Exercise aim: Copy out each line of the data that contains "limits".

————

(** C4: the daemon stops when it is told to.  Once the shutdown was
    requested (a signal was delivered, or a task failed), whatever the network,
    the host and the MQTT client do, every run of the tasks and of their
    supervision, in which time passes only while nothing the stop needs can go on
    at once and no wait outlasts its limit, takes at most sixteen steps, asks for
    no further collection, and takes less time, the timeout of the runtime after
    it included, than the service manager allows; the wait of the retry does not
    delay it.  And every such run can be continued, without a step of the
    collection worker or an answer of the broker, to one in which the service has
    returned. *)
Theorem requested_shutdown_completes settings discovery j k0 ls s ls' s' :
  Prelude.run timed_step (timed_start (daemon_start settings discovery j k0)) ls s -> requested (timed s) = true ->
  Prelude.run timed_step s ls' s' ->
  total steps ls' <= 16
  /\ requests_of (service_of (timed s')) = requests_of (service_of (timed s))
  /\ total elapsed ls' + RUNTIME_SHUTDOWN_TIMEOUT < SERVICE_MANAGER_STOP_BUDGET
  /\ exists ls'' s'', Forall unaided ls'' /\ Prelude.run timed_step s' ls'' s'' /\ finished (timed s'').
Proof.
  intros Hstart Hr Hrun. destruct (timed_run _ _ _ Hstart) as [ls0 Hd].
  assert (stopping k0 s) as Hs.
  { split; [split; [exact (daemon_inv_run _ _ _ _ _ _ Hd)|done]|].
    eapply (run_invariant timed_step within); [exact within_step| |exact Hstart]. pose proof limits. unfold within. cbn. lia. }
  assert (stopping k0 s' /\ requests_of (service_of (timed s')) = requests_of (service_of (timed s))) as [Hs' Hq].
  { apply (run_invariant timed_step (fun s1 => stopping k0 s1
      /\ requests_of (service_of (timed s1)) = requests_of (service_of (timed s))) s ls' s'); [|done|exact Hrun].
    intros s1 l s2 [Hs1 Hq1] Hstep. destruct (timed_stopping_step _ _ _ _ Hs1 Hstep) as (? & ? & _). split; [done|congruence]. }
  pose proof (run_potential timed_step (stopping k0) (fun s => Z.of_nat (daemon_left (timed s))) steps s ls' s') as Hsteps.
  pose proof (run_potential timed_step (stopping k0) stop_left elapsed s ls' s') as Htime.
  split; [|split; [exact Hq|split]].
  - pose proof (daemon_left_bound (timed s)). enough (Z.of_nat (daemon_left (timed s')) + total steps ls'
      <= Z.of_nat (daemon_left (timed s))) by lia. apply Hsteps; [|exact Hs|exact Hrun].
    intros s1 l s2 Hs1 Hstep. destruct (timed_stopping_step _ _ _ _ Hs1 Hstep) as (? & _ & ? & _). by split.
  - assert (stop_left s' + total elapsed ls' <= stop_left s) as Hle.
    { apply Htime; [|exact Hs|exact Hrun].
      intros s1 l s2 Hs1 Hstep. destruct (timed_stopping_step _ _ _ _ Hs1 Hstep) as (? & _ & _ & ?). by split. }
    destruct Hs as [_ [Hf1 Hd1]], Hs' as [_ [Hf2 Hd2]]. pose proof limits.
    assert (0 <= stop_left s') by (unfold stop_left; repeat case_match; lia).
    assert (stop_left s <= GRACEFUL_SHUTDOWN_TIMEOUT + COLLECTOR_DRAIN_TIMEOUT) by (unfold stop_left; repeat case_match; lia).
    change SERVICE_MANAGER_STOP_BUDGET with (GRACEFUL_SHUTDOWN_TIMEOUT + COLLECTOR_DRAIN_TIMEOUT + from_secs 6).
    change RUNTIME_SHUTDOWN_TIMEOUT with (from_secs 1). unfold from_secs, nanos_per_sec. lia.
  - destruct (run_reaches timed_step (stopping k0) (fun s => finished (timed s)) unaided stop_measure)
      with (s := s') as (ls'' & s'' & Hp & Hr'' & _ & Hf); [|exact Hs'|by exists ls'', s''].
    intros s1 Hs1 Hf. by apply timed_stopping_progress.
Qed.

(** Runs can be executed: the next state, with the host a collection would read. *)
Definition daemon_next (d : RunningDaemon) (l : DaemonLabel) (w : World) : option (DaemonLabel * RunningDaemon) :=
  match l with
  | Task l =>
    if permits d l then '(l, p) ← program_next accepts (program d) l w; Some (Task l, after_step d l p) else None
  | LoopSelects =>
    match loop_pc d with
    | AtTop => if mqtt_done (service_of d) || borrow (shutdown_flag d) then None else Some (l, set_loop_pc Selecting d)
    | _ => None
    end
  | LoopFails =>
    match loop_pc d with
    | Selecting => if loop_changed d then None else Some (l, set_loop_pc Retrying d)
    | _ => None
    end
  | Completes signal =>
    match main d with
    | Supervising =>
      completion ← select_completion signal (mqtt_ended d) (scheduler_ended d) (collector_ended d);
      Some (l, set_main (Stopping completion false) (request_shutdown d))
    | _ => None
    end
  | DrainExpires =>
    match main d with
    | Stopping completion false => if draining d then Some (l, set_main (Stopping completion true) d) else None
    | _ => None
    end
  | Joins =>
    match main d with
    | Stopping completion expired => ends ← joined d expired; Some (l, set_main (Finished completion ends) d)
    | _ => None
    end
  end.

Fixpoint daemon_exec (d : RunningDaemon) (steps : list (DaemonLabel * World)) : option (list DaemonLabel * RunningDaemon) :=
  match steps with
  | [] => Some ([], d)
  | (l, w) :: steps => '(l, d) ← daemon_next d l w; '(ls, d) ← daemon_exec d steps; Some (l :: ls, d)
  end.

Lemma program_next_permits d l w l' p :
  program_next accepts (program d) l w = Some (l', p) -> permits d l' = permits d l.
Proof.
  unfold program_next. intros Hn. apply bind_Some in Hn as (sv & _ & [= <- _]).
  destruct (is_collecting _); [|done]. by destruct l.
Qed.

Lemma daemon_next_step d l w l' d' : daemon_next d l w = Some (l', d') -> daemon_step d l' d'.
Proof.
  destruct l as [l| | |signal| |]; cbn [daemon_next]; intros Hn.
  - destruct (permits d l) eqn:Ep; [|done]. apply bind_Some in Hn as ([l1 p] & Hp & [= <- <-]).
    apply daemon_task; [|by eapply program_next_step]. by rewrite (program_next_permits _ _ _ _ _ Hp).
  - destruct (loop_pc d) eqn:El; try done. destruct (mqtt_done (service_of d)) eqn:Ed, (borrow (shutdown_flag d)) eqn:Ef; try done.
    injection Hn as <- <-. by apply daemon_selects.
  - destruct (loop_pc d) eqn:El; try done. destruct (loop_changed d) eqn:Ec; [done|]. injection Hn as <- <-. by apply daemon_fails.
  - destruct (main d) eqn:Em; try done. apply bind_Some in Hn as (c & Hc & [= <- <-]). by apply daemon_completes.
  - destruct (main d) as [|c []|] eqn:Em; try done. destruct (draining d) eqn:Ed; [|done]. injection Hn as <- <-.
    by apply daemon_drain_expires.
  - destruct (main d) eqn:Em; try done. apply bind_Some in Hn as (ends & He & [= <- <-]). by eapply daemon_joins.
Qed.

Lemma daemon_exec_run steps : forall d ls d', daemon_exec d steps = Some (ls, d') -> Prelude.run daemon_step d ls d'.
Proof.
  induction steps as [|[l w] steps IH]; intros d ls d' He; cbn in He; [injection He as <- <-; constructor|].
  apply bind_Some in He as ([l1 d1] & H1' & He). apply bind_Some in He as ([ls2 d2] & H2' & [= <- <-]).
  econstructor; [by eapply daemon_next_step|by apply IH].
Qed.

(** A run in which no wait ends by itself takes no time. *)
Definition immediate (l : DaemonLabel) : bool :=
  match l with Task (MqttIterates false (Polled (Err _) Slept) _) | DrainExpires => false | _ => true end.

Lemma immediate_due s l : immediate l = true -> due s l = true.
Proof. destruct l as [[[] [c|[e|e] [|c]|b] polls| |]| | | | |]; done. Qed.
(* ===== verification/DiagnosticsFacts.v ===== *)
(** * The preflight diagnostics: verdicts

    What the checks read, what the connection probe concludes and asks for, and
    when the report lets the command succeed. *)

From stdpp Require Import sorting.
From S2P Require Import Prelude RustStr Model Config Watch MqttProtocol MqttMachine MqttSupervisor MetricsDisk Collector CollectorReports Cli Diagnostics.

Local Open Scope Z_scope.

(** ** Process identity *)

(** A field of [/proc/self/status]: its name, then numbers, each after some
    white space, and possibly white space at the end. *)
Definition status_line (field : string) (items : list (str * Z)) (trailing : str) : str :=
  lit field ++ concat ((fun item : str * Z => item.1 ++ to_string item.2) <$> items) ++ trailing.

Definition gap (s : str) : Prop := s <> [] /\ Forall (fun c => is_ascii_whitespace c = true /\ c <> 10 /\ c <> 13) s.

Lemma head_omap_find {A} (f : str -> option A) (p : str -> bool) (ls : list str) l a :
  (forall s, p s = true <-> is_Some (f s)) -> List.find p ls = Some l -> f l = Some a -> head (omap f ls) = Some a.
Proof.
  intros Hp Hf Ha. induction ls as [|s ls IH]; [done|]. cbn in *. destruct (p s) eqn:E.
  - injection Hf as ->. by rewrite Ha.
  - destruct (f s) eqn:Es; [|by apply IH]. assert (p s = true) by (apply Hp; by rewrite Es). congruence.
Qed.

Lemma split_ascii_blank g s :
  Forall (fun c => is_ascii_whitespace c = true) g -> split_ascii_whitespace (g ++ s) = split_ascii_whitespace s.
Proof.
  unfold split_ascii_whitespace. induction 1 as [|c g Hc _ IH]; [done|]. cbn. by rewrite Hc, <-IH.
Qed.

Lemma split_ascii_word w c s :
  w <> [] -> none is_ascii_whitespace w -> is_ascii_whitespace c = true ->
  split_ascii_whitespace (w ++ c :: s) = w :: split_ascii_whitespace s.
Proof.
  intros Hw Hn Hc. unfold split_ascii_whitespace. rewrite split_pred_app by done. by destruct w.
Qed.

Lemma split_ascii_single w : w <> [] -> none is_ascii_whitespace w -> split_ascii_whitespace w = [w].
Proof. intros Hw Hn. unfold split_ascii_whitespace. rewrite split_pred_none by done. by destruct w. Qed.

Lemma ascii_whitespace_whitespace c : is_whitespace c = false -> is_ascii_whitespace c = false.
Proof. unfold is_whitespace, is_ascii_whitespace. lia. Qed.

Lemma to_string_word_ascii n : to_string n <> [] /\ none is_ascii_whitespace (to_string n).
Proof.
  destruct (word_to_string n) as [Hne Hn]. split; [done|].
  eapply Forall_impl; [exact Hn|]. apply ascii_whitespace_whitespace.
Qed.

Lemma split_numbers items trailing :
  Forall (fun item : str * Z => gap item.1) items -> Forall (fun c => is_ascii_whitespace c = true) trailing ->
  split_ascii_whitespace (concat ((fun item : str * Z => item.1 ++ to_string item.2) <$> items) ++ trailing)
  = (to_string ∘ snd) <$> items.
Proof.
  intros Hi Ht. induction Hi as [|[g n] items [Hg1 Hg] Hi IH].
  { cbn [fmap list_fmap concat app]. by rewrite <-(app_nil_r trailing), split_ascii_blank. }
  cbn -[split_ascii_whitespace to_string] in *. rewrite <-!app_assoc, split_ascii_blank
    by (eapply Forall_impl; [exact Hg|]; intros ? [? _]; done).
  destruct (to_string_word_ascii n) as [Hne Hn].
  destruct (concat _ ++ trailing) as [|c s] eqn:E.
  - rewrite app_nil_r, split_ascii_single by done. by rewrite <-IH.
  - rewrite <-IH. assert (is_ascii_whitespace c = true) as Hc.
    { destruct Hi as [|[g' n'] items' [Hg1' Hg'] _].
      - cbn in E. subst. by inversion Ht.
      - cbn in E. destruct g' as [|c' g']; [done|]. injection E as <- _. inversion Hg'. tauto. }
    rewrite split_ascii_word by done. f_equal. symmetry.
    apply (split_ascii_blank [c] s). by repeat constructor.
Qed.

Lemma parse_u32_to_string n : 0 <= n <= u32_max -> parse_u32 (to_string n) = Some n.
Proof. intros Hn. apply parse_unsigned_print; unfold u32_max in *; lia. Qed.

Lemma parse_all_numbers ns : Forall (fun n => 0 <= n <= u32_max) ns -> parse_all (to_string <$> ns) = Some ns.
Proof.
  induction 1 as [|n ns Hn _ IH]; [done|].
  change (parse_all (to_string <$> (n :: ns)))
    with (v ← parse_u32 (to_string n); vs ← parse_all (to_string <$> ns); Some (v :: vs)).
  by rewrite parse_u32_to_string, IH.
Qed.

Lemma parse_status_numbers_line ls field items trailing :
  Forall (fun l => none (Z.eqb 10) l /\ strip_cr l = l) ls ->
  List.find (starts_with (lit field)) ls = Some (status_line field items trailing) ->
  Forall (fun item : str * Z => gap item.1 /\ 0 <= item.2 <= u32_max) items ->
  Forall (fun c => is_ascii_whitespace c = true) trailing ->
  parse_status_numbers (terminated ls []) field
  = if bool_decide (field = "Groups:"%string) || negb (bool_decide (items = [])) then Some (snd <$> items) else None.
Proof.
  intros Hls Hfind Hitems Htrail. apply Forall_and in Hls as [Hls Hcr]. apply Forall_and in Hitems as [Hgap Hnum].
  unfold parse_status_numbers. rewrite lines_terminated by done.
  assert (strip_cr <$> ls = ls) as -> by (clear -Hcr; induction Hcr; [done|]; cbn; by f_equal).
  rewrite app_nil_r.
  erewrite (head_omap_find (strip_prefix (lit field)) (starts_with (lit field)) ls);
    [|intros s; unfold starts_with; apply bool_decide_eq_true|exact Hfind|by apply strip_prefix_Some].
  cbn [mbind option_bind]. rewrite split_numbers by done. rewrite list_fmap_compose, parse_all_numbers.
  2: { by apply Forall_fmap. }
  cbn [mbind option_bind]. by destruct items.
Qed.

————

Solution for this exercise:
    eapply (run_invariant timed_step within); [exact within_step| |exact Hstart]. pose proof limits. unfold within. cbn. lia. }
    destruct Hs as [_ [Hf1 Hd1]], Hs' as [_ [Hf2 Hd2]]. pose proof limits.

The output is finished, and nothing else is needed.